Saturday was my daughter Maizee’s 16th birthday. It was also the date of the biggest football game of the last 40 years for crazy Chicago Bears fans like me.
You can probably see where this is going.
Maizee is my spirt animal. I’ve been calling her that for years because she is the one person who gets more than anyone else. We have some seriously deep conversations, and she routinely roasts me better than Nikki Glaser making fun of Gronk.
She even looks a little bit like me, and we are alike in so many ways. Except for one.
Maizee has no idea how I can be such a passionate fan of a football team made up of dozens of players and coaches who do not even know I exist.
That is true despite that fact that our first meaningful moment together was watching the Arizona Cardinals beat the Green Bay Packers in an overtime playoff game, too. It was the day she was born, and I rocked her in the hospital as I watched the game.
I jumped out of the chair and danced around the room as the Cardinals scored the defensive touchdown to walk the game off. I was so happy that my baby girl was born on one of my favorite days — one when the Packers lose out in the playoffs.
Maybe me waking her up by yelling about football she was about 5 hours old is something that left a mark because Maizee has no interest in any sport.
That makes her just like her mother and older sister.
The women in my life do not get my obsession with the Chicago Bears or, to a lesser degree, the Boston Red Sox. They certainly do not understand why I yell and scream at the TV while I watch them.
They do not get why I must watch every single Bears game, even when they are near the end of a losing streak that reached double digits. So, they could not understand why I had to watch the Bears and Packers play in the playoffs on Maizee’s birthday.
They do not get that the Bears are so much more than a football team to me. They are a connection to my childhood and part of my overall identity.
That identity began sometime in the late 1970s. That is when I decided I was going to be just like my hero — my dad — and cheer for the Bears. He was a fan because he loved watching Dick Butkus and Gale Sayers play football.
Likewise, I loved Walter Payton, even though I rarely got to watch him play. I just liked the way his name sounded. His last name is so cool that it made his old-timer first name seem cool, too. I dressed up as him for Halloween at least twice.
I loved the Bears logos, and I loved their colors. My grandma Jean even made me a navy blue, orange and white Afghan. It is still one of my most prized possessions, nearly nine years after she passed.
The Bears started to show signs of life late in the 1983 season, and that meant that we finally got to watch the Bears on television in our area.
The Bears really started to get good in 1984, and they shuffled the way to the Super Bowl title in 1985. They had the Punky QB, the Refrigerator and, of course, Sweetness. Watching that team win and the way that they won hooked me like a gambler who won big the first time he pulled the slot.

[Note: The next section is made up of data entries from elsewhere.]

Definition EVENT_CATEGORY_MAP : jsmap EventCategory :=
  [ ("ActionAuthorized", TradeCat);
    ("SessionFinalized", TradeCat);
    ("DelegationRevoked", TradeCat);
    ("AgentTransferExecuted", TradeCat);
    ("AgentSpendLimitChecked", TradeCat);
    ("FundsDeposited", DepositCat);
    ("FundsWithdrawn", WithdrawalCat);
    ("PolicyUpdated", PolicyCat);
    ("PolicyChangeQueued", PolicyCat);
    ("PolicyChangeApplied", PolicyCat);
    ("PolicyChangeCancelled", PolicyCat);
    ("InstructionConstraintsCreated", PolicyCat);
    ("InstructionConstraintsUpdated", PolicyCat);
    ("InstructionConstraintsClosed", PolicyCat);
    ("ConstraintsChangeQueued", PolicyCat);
    ("ConstraintsChangeApplied", PolicyCat);
    ("ConstraintsChangeCancelled", PolicyCat);
    ("AgentRegistered", AgentCat);
    ("AgentRevoked", AgentCat);
    ("AgentPermissionsUpdated", AgentCat);
    ("AgentUnpausedEvent", AgentCat);
    ("VaultCreated", SecurityCat);
    ("VaultFrozen", SecurityCat);
    ("VaultReactivated", SecurityCat);
    ("VaultClosed", SecurityCat);
    ("AgentPausedEvent", SecurityCat);
    ("FeesCollected", FeeCat);
    ("EscrowCreated", EscrowCat);
    ("EscrowSettled", EscrowCat);
    ("EscrowRefunded", EscrowCat) ].

Definition categorizeEvent (eventName : string) : EventCategory :=
  default TradeCat (jm_get eventName EVENT_CATEGORY_MAP).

For years, it was like I was chasing that feeling I had when I was 11 years old and watching the 1985 Bears.
Being a Bears fan these past 35 years has been difficult, to say the least. We had our years in the 1980s, but things started to really go downhill in 1989. That is when the Packers torture began with the Instant Replay Game, the greatest sports injustice since the 1972 Olympics gold medal basketball game.

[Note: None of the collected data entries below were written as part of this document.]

(** A value of a type: numbers in range, byte strings of the declared size. *)
Fixpoint typed (c : ctype) (v : cval) {struct c} : bool :=
  match c, v with
  | (TU8 | TU16 | TU32 | TU64 | TU128 | TI64 | TEnum _), VlInt z => int_range c z
  | TBool, VlBool _ => true
  | TAddress, VlAddr _ => true
  | TBytes n, VlBytes bs => Nat.eqb (length bs) n
  | TBlob, VlBytes bs => (Z.of_nat (length bs) <? 2 ^ 32)
  | TOption _, VlNone => true
  | TOption c, VlSome v => typed c v
  | TVec c, VlList vs => (Z.of_nat (length vs) <? 2 ^ 32) && forallb (typed c) vs
  | TArray n c, VlList vs => Nat.eqb (length vs) n && forallb (typed c) vs
  | TStruct fs, VlRec vs =>
      (fix fields (fs : struct_type) (vs : struct_val) : bool :=
         match fs, vs with
         | [], [] => true
         | (k, c) :: fs', (k', v) :: vs' => bool_decide (k = k') && typed c v && fields fs' vs'
         | _, _ => false
         end) fs vs
  | _, _ => false
  end.

Fixpoint typed_fields (fs : struct_type) (vs : struct_val) : bool :=
  match fs, vs with
  | [], [] => true
  | (k, c) :: fs', (k', v) :: vs' => bool_decide (k = k') && typed c v && typed_fields fs' vs'
  | _, _ => false
  end.

(** What an encoder checks: the numbers at the top level and under options. *)
Fixpoint range_ok (c : ctype) (v : cval) : bool :=
  match c, v with
  | TOption c, VlSome v => range_ok c v
  | (TU8 | TU16 | TU32 | TU64 | TU128 | TI64 | TEnum _), VlInt z => int_range c z
  | _, _ => true
  end.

The torture really got bad when Brett Favre rolled into the division. It got unbearable when Aaron Rodgers replaced Favre. It was like being handed over from one bully to a much larger and meaner bully.
I watched almost every one of those games, too, and I had to take a ton of crap from Packers fans the whole time. They are the worst, even though they are almost universally nice.
Do you know how bad it is to be looked down upon by people who were fake cheese on their heads?
This season, though, is finally different. The cardiac Bears won the NFC North under first-year head coach Ben Johnson, who seems to hate the Packers as much as I do. The Bears finally have a real quarterback.
But just when it seems like things are good, there stood the Packers, waiting to knock the Bears out of the playoffs like they did when the Bears won the division in 2010. They were ready to ruin the entire season.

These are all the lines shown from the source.